After finding the line containing "(** Requests do" below, please output that line and each following one through the line containing "(parser_runs _ _", exactly as written.
===== Records for the exercise =====
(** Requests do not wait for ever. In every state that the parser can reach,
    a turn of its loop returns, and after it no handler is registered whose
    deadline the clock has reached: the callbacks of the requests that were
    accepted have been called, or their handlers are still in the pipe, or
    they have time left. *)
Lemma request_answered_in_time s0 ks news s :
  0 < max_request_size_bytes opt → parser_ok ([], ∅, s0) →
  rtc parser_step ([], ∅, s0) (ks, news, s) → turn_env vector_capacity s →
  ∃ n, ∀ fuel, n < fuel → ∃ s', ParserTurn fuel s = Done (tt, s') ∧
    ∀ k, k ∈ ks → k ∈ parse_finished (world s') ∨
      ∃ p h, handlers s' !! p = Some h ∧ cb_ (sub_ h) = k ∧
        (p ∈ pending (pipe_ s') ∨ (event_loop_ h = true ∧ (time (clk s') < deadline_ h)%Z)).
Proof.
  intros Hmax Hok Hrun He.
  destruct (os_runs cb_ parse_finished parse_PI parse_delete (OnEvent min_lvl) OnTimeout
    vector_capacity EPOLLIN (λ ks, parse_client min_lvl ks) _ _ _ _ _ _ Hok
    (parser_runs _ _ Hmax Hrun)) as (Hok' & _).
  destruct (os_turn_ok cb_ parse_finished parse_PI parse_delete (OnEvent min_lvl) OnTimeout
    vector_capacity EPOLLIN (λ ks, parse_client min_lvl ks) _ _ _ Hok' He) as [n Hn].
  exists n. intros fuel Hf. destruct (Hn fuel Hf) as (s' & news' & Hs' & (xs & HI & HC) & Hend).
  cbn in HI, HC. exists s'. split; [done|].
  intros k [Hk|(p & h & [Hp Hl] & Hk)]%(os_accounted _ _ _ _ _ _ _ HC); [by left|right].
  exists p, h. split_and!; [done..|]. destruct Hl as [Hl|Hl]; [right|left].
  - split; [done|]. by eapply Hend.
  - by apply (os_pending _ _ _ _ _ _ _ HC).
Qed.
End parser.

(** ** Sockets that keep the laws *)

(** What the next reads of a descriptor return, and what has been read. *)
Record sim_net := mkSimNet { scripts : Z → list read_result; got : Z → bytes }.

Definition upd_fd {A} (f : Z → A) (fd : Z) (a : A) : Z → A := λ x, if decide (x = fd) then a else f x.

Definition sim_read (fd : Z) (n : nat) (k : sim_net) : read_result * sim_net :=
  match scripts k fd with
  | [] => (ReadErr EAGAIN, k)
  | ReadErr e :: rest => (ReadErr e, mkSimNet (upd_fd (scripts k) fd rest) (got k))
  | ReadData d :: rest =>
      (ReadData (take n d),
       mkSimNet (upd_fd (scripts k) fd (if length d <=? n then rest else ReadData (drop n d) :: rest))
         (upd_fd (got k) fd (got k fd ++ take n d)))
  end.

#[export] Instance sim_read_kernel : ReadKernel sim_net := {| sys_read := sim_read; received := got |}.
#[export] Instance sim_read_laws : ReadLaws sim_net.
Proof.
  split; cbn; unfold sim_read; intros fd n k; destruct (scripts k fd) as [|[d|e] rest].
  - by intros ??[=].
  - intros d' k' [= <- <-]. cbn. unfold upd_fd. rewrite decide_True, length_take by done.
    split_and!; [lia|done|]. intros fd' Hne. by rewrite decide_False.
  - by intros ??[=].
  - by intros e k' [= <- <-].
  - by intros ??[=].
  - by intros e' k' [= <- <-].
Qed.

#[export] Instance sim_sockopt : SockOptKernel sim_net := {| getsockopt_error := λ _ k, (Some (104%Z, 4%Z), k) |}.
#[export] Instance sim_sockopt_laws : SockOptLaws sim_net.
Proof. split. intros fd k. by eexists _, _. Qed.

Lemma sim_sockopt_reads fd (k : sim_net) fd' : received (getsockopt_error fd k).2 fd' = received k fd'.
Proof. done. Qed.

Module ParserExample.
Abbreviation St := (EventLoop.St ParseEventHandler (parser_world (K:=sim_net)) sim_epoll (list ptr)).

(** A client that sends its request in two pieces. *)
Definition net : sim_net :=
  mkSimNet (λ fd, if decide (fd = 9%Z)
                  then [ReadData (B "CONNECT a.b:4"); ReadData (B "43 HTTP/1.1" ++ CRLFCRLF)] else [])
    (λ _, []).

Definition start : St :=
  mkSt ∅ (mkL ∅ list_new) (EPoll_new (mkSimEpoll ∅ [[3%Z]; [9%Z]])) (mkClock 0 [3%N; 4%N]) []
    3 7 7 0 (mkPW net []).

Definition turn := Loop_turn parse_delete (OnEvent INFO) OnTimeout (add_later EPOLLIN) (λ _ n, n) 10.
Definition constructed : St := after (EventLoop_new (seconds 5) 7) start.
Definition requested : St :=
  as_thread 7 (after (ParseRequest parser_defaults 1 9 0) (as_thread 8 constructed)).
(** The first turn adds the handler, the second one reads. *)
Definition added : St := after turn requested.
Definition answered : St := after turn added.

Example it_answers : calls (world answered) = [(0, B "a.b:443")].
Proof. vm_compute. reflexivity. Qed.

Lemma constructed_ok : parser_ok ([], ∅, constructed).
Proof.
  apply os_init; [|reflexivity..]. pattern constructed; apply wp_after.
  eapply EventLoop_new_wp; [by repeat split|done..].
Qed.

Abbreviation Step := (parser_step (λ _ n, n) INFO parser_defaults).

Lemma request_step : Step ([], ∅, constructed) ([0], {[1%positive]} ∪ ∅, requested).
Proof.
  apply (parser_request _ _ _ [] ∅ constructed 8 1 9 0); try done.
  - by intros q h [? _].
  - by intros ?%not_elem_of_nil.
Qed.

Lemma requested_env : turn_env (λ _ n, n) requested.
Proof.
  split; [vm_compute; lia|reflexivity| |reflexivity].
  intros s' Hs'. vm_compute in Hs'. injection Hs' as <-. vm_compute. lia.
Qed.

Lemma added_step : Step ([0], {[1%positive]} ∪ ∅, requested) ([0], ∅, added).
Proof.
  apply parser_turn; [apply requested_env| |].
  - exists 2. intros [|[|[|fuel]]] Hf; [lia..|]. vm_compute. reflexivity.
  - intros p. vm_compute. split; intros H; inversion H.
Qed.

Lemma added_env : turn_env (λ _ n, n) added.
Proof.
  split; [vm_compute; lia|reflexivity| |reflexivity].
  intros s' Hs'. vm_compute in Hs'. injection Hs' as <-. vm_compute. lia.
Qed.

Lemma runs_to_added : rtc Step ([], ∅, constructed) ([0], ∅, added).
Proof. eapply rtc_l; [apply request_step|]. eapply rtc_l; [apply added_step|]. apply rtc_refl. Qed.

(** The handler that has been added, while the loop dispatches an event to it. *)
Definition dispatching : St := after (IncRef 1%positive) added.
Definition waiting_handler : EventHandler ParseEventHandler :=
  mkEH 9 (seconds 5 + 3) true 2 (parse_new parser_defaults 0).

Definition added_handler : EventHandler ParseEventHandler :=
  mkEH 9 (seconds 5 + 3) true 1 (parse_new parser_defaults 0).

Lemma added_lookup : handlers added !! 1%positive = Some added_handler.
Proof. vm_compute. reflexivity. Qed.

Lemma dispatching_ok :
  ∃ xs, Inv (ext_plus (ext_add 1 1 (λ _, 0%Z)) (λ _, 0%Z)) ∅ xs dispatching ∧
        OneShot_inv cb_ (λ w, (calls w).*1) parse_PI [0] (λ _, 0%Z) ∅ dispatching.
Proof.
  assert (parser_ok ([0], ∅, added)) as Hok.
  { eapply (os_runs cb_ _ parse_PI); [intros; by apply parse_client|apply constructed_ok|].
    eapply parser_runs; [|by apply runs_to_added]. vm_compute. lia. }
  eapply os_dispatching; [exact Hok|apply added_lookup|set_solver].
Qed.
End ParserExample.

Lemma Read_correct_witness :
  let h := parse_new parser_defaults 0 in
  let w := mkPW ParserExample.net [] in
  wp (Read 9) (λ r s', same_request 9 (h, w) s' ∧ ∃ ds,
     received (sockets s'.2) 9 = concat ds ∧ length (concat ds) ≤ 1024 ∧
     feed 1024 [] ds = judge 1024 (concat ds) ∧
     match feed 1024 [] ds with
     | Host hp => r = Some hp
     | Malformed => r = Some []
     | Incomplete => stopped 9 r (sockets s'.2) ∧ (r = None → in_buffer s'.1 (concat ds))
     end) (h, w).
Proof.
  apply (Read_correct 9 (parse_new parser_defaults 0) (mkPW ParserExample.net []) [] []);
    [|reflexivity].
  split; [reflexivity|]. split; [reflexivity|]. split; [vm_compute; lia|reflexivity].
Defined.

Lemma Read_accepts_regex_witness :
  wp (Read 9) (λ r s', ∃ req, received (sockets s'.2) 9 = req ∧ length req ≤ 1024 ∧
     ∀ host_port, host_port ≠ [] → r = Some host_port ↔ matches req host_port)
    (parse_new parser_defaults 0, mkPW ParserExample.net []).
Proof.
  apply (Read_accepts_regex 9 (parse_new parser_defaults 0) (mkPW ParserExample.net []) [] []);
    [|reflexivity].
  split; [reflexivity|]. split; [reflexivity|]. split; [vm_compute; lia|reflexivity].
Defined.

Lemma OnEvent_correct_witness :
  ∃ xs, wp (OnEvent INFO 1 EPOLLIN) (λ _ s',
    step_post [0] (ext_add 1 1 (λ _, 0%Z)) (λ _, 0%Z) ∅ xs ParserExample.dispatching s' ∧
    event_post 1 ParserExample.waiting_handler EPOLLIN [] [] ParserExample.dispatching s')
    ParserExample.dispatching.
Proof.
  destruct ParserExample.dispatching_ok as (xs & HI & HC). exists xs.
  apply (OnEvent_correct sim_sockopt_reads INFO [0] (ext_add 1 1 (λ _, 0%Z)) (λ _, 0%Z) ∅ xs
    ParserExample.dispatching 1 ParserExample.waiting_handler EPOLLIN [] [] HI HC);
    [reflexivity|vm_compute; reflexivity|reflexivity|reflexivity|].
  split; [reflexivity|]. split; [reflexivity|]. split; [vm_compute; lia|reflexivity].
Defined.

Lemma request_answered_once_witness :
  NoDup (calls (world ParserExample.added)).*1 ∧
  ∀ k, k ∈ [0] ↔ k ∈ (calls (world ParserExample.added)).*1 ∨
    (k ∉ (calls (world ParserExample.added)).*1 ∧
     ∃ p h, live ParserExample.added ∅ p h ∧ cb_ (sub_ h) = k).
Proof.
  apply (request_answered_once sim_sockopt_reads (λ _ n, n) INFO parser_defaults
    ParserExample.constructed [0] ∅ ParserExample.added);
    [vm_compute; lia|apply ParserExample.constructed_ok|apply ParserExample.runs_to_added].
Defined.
=====
===== Records for the exercise =====
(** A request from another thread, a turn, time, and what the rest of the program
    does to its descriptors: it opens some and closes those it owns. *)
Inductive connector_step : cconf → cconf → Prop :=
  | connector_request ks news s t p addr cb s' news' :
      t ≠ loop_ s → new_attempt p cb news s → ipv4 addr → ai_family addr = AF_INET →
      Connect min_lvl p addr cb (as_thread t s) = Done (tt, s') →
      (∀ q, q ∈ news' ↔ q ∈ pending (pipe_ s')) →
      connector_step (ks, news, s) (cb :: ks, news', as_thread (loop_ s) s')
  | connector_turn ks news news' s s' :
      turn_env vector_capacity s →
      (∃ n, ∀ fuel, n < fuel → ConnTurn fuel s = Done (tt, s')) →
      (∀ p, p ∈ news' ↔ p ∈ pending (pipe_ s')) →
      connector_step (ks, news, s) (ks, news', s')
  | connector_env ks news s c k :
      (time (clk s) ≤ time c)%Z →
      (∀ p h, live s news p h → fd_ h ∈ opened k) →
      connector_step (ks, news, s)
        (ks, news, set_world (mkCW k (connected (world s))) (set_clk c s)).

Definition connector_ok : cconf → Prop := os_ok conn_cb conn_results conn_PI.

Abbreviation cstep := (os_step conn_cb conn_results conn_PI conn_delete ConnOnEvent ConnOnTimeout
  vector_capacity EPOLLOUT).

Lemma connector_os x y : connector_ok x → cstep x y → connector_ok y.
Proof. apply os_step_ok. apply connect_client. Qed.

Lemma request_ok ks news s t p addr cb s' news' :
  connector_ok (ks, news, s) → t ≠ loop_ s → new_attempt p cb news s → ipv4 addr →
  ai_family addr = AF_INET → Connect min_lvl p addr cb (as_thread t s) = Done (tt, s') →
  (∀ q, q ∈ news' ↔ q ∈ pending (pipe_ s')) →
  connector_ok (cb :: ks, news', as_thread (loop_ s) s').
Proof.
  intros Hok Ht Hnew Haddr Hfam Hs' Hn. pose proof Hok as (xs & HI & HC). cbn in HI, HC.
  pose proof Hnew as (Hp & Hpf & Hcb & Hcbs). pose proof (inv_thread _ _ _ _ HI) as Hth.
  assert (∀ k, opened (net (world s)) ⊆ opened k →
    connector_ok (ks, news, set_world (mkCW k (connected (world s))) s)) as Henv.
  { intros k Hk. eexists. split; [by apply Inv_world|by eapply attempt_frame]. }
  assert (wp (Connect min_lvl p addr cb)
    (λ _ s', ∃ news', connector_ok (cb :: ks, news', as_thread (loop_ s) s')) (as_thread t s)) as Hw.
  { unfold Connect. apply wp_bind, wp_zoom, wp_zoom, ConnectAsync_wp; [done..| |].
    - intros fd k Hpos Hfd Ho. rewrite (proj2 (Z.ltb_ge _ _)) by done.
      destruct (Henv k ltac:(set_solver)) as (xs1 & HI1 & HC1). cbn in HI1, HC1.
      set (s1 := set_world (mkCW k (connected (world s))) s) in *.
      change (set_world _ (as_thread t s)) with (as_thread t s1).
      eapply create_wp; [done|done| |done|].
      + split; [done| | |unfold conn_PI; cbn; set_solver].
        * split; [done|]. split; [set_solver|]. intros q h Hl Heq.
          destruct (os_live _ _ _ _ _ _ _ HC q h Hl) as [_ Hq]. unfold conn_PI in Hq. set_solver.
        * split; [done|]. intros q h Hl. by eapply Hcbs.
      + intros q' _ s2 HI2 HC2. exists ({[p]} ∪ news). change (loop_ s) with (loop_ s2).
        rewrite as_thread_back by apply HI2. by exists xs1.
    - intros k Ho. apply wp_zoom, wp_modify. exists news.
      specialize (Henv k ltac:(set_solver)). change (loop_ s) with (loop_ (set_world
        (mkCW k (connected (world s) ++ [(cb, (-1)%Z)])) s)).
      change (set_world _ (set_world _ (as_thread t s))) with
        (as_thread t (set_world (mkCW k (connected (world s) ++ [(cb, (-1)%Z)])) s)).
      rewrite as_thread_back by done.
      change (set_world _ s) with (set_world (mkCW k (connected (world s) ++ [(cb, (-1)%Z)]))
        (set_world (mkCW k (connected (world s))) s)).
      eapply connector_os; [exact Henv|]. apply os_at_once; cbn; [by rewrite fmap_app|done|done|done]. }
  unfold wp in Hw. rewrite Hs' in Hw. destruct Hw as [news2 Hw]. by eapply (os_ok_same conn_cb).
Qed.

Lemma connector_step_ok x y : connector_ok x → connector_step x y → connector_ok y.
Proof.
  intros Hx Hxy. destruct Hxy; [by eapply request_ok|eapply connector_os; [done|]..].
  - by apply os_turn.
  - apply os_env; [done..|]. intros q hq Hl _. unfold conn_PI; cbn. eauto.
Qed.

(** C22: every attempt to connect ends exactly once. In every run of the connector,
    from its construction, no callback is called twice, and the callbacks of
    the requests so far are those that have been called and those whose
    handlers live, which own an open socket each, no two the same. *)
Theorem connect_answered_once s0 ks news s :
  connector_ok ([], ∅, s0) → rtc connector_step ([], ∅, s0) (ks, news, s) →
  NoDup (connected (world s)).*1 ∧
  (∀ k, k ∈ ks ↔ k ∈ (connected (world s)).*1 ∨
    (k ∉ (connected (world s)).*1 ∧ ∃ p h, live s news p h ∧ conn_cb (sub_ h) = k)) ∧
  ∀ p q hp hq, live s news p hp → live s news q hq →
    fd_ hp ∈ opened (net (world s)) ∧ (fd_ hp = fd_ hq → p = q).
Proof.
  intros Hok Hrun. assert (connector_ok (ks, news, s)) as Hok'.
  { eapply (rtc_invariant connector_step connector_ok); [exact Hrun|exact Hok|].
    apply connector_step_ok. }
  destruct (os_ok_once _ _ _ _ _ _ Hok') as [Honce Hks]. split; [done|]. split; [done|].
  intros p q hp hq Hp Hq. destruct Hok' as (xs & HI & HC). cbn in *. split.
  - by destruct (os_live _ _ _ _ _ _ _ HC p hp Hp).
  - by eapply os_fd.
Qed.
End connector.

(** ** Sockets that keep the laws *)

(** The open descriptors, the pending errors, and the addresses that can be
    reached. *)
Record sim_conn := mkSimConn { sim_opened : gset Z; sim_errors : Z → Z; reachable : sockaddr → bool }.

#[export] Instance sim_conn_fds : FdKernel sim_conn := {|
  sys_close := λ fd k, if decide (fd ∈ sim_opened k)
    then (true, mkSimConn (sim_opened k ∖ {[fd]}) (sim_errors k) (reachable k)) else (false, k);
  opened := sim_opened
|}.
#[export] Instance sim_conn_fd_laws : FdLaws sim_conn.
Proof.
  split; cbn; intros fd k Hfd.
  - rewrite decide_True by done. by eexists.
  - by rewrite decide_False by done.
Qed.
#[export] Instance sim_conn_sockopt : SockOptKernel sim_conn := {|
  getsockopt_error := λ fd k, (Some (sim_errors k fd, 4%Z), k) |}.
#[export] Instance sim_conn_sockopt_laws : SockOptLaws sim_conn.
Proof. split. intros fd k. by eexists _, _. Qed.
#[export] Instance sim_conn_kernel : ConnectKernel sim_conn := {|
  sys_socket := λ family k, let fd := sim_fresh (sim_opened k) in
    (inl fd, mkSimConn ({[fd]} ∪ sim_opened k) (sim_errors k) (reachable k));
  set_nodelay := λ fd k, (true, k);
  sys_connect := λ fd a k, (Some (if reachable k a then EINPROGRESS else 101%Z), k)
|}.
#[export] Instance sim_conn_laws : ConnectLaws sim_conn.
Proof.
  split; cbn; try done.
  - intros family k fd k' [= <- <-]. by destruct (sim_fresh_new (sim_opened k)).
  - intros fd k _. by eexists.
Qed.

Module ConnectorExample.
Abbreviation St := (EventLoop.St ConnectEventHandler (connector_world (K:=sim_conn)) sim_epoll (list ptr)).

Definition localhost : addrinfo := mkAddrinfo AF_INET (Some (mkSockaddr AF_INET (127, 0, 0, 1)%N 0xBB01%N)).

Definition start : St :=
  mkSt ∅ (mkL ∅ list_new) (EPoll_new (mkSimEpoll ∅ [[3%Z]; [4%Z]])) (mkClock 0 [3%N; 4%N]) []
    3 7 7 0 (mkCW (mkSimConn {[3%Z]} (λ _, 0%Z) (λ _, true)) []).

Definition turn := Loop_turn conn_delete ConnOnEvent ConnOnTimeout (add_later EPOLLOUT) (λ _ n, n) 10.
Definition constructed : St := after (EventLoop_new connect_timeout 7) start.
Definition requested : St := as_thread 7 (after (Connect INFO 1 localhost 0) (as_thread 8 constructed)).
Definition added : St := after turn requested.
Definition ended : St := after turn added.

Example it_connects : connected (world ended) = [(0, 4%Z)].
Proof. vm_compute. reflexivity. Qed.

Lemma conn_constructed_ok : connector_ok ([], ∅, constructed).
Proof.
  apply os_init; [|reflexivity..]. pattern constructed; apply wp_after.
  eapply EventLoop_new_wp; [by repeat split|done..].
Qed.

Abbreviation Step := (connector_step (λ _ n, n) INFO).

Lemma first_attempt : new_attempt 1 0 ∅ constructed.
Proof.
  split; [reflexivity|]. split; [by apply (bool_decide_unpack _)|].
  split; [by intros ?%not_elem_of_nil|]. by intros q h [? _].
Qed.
=====
Task result:
(** Requests do not wait for ever. In every state that the parser can reach,
    a turn of its loop returns, and after it no handler is registered whose
    deadline the clock has reached: the callbacks of the requests that were
    accepted have been called, or their handlers are still in the pipe, or
    they have time left. *)
Lemma request_answered_in_time s0 ks news s :
  0 < max_request_size_bytes opt → parser_ok ([], ∅, s0) →
  rtc parser_step ([], ∅, s0) (ks, news, s) → turn_env vector_capacity s →
  ∃ n, ∀ fuel, n < fuel → ∃ s', ParserTurn fuel s = Done (tt, s') ∧
    ∀ k, k ∈ ks → k ∈ parse_finished (world s') ∨
      ∃ p h, handlers s' !! p = Some h ∧ cb_ (sub_ h) = k ∧
        (p ∈ pending (pipe_ s') ∨ (event_loop_ h = true ∧ (time (clk s') < deadline_ h)%Z)).
Proof.
  intros Hmax Hok Hrun He.
  destruct (os_runs cb_ parse_finished parse_PI parse_delete (OnEvent min_lvl) OnTimeout
    vector_capacity EPOLLIN (λ ks, parse_client min_lvl ks) _ _ _ _ _ _ Hok
    (parser_runs _ _ Hmax Hrun)) as (Hok' & _).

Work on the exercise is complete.